Structural analysis of the TRPM3 peptide bound to Gβγ. (A) Overview of the cocrystal structure of Gβγ and a peptide encompassing the TRPM3 exon 17–encoded amino acids in backbone representation with Gβ in blue, Gγ in cyan, and the TRPM3 peptide in orange. (B) A zoom-in to the interaction interface is shown in cartoon and stick representation. For Gβ (blue) only side chains involved in interactions are shown (labeled in blue and underlined for residues undergoing polar interactions and blue and not underlined for residues involved in hydrophobic interactions); for the peptide (orange) all side chains are shown.

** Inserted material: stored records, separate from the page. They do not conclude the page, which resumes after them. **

Lemma condition_decodes fp cost : slice_size fp = fingerprintSize -> 0 <= cost <= maxPreimageLength -> Condition_deserialize (encode_condition fp cost) = inr (mkCondition cost fp).
Proof.
  unfold fingerprintSize, maxPreimageLength. intros Hfp Hc. set (n := if cost <? 128 then [cost] else [0; cost]).
  assert (Hn : slice_size n = (if cost <? 128 then 1 else 2) /\ from_bytes n = cost /\ exists b l, n = b :: l /\ Z.land b 128 = 0).
  { unfold n. destruct (Z.ltb_spec cost 128); [split; [done|]; split; [done|]; exists cost, []; split; [done|]|split; [done|]; split; [change (from_bytes [0; cost]) with (Z.shiftl 0 8 + cost); by rewrite Z.shiftl_0_l|by exists 0, [cost]]].
    replace cost with (cost mod 2 ^ 7) by (apply Z.mod_small; lia). rewrite <-Z.land_ones, <-Z.land_assoc by lia. change (Z.land (Z.ones 7) 128) with 0. apply Z.land_0_r. }
  destruct Hn as (Hn1 & Hn2 & b & l & Hn3 & Hb). set (inner := der 128 fp ++ der 129 n). assert (Hin : 37 <= slice_size inner <= 38).
  { unfold inner. rewrite slice_size_app, !slice_size_der, Hfp, Hn1. change (slice_size (der_length 32)) with 1. destruct (cost <? 128); [change (slice_size (der_length 1)) with 1|change (slice_size (der_length 2)) with 1]; lia. }
  unfold Condition_deserialize, encode_condition. fold n. fold inner. rewrite bool_decide_eq_false_2 by done. unfold der. rewrite parsePreamble_der by (lia || done). cbn [cc_bind].
  change (negb (isConstructed _) || negb (isContextSpecific _)) with false. cbn [p_length p_tag]. rewrite Z.ltb_irrefl. unfold maxSerializedCondition. destruct (Z.ltb_spec 128 (slice_size inner)); [lia|].
  change (Z.land 160 31 =? 0) with true. cbn match. unfold slice_size. rewrite take_size, drop_size. assert (loadSimpleSha256 inner = inr (mkCondition cost fp)) as ->; [|done].
  unfold loadSimpleSha256, inner, der. rewrite <-app_comm_cons, <-app_assoc, parsePreamble_der by (lia || done). cbn [cc_bind]. unfold isPrimitive, isContextSpecific; cbn [p_type]. change (Z.land (Z.land 128 224) 32 =? 0) with true. change (Z.land (Z.land 128 224) 192 =? 128) with true.
  cbn [p_length p_tag negb orb]. change (negb (Z.land 128 31 =? 0)) with false. unfold fingerprintSize. rewrite Hfp. cbn [Z.eqb negb Pos.eqb]. match goal with |- context [parseOctetString (fp ++ ?r) 32] => pose proof (parseOctetString_all fp r) as Ho end. rewrite Hfp in Ho. rewrite Ho by lia. clear Ho. cbn [cc_bind].
  assert (Hn256 : 0 <= slice_size n < 256) by (rewrite Hn1; destruct (cost <? 128); lia). rewrite parsePreamble_der by (lia || done). cbn [cc_bind]. unfold isPrimitive, isContextSpecific; cbn [p_type]. change (Z.land (Z.land 129 224) 32 =? 0) with true. change (Z.land (Z.land 129 224) 192 =? 128) with true. cbn [p_length p_tag negb orb].
  change (negb (Z.land 129 31 =? 1)) with false. cbn match. unfold parseInteger32. rewrite Hn3 at 1. rewrite Z.ltb_irrefl, Hn1, Hb. replace (5 <? (if cost <? 128 then 1 else 2)) with false by (by destruct (cost <? 128)).
  replace ((if cost <? 128 then 1 else 2) =? 5) with false by (by destruct (cost <? 128)). cbn [negb Z.eqb andb]. rewrite <-Hn1. unfold slice_size. rewrite take_size, drop_size, Hn2. cbn [cc_bind].
  rewrite bool_decide_eq_true_2 by done. cbn [negb]. rewrite u32_small by lia. unfold maxPreimageLength. destruct (Z.ltb_spec 128 cost); [lia|done].
Qed.

(** What a fulfillment that decodes carries. *)
Lemma fulfillment_size f payload : Fulfillment_deserialize f = inr payload -> slice_size payload <= maxPreimageLength.
Proof.
  unfold Fulfillment_deserialize. destruct (bool_decide (f = [])); [done|]. destruct (parsePreamble f) as [e|[p s]]; [done|]. cbn [cc_bind]. destruct (_ || _); [done|]. destruct (_ <? _); [done|]. destruct (_ <? _); [done|].
  destruct (_ <? _); [done|]. destruct (p_tag p =? 0); [|by destruct (_ <=? _)]. unfold PreimageSha256_deserialize. generalize (take (Z.to_nat (p_length p)) s). intros s1.
  destruct (parsePreamble s1) as [e|[p1 s2]]; [done|]. cbn [cc_bind]. destruct (_ || _); [done|]. destruct (negb (p_tag p1 =? 0)); [done|]. destruct (negb (slice_size s2 =? p_length p1)) eqn:E; [done|].
  destruct (Z.ltb_spec maxPreimageLength (slice_size s2)) as [|Hm]; [done|]. apply negb_false_iff, Z.eqb_eq in E. rewrite <-E. pose proof (slice_size_pos s2). unfold maxPreimageLength in *.
  rewrite <-(app_nil_r s2) at 1. rewrite parseOctetString_all by lia. cbn [cc_bind]. intros [= <-]. done.
Qed.

(** C25. A condition is met by the preimage of its fingerprint, and by nothing else. For
    a condition as the standard encodes it, with the digest of a preimage of at most 128
    bytes and its length, the encoding of that preimage passes the check; and whatever
    passes the check for a condition with some fingerprint and cost carries a preimage
    of that fingerprint whose length is the cost. *)
Theorem preimage_unlocks sha256 payload fp cost : (forall l, slice_size (sha256 l) = fingerprintSize) -> slice_size fp = fingerprintSize -> 0 <= cost <= maxPreimageLength ->
  (slice_size payload <= maxPreimageLength -> checkCondition sha256 (encode_fulfillment payload) (encode_condition (sha256 payload) (slice_size payload)) = true) /\
  (forall f, checkCondition sha256 f (encode_condition fp cost) = true -> exists p, Fulfillment_deserialize f = inr p /\ sha256 p = fp /\ slice_size p = cost).
Proof.
  intros Hsha Hfp Hc. split.
  - intros Hp. unfold checkCondition. pose proof (slice_size_pos payload). rewrite condition_decodes, fulfillment_decodes by (done || lia). unfold cc_validate. by apply bool_decide_eq_true_2.
  - intros f. unfold checkCondition. rewrite condition_decodes by done. destruct (Fulfillment_deserialize f) as [|p]; [done|]. unfold cc_validate. intros H%bool_decide_eq_true_1. exists p. injection H as -> ->. done.
Qed.

(** A stand-in for the digest. *)
Definition wsha256 (l : list Z) : list Z := big_endian 32 (from_bytes (1 :: l)).

Lemma preimage_unlocks_witness : checkCondition wsha256 (encode_fulfillment [7; 8; 9]) (encode_condition (wsha256 [7; 8; 9]) 3) = true.
Proof.
  refine (proj1 (preimage_unlocks wsha256 [7; 8; 9] (wsha256 [7; 8; 9]) 3 _ _ _) _); [|by vm_compute|done|done]. intros l. unfold wsha256, slice_size, big_endian. by rewrite ?length_map, ?length_rev, ?length_seq.
Defined.

(** The decoder takes lengths that are not in their shortest form: a fulfillment has
    more than one encoding. *)
Lemma fulfillment_malleable : let f := encode_fulfillment [7; 8; 9] in let g := [160; 129; 5; 128; 3; 7; 8; 9] in
  f <> g /\ Fulfillment_deserialize f = inr [7; 8; 9] /\ Fulfillment_deserialize g = inr [7; 8; 9].
Proof. by vm_compute. Qed.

Polar interactions are indicated with dotted lines for electrostatic interactions (magenta for salt bridges and light magenta for long-range interactions) and hydrogen bonds (green). (C) Secondary structure analysis (using circular dichroism spectroscopy) of the peptide in solution (red dots, alone without interaction partners) shows the signal of a random coil structure. The calculated circular dichroism spectrum of the bound peptide (gray dots) has been included to demonstrate the signal expected from an α-helix. (D) Visualization of surface charges (calculated as “charge-smoothed potential” in PyMOL; red colors indicate negative charges, blue colors positive charges) of the TRPM3 peptide bound to Gβγ (Left) and of both parts displayed separately (Right) demonstrating the complimentary charges on the interacting surfaces. Note that the TRPM3-encoded peptide has been turned by 180° to reveal the charges on the surface that touches Gβ.

Fig. 4.

Effects of Gβ mutations on the inhibition of TRPM3. (A) Representative current traces (at −100 and +100 mV) of two-electrode voltage clamp experiments performed in Xenopus oocytes expressing hTRPM3, Gγ₂ and wild-type or mutated Gβ₁; 50 μM pregnenolone sulfate (PS) was applied as indicated, dashed lines denote zero current. (B) Summary data showing current amplitudes normalized to the average current induced by 50 μM PS in control oocytes without Gβγ coexpression in the same experiment. Mutants tested in the same experiments were grouped into the same panel. Asterisks above columns indicate significant difference from control oocytes without Gβγ expression (*P < 0.05; **P < 0.01; ***P < 0.001; n.s., P ≥ 0.05). (C) Ca²⁺ imaging experiments in TRPM3-expressing HEK293 cells transiently transfected with Gγ₂-IRES-GFP and Myc-tagged Gβ₁ (wild-type or mutant, red) or empty vectors as controls (black). When using the mutants D228R and N230A, the strong reduction in PS-induced Ca²⁺ signals seen with wild-type Gβ was not observed. SI Appendix, Fig. S7 shows single cell responses for the data in A–C, as well as expression controls for mutant Gβ₁ proteins. (D) Visual summary of the Gβ mutagenesis experiments. Residues that reduced or abolished the inhibition of TRPM3 when mutated are shown as blue spheres, the TRPM3-encoded peptide is drawn as orange sticks. Residues not having an effect on TRPM3 inhibition when mutated are shown as red or pink spheres depending on the apparent distance to the TRPM3 peptide. (E) Cartoon of the proposed model: Gβγ binds to the linker region between MHR3 and MHR4 (red) located on the outer surface of the channel and at a suitable distance from the plasma membrane for binding to membrane-bound Gβγ. Since a 3D structure for TRPM3 is not available, the closely related TRPM7 [PDB ID code 6BWF (49)] is depicted (see SI Appendix, Fig. S8C for additional TRPM structures). The Gβγ structure (blue and cyan) with the TRPM3-encoded peptide (orange) is the 3D structure described in this paper. Gray bars approximately indicate the plasma membrane boundaries.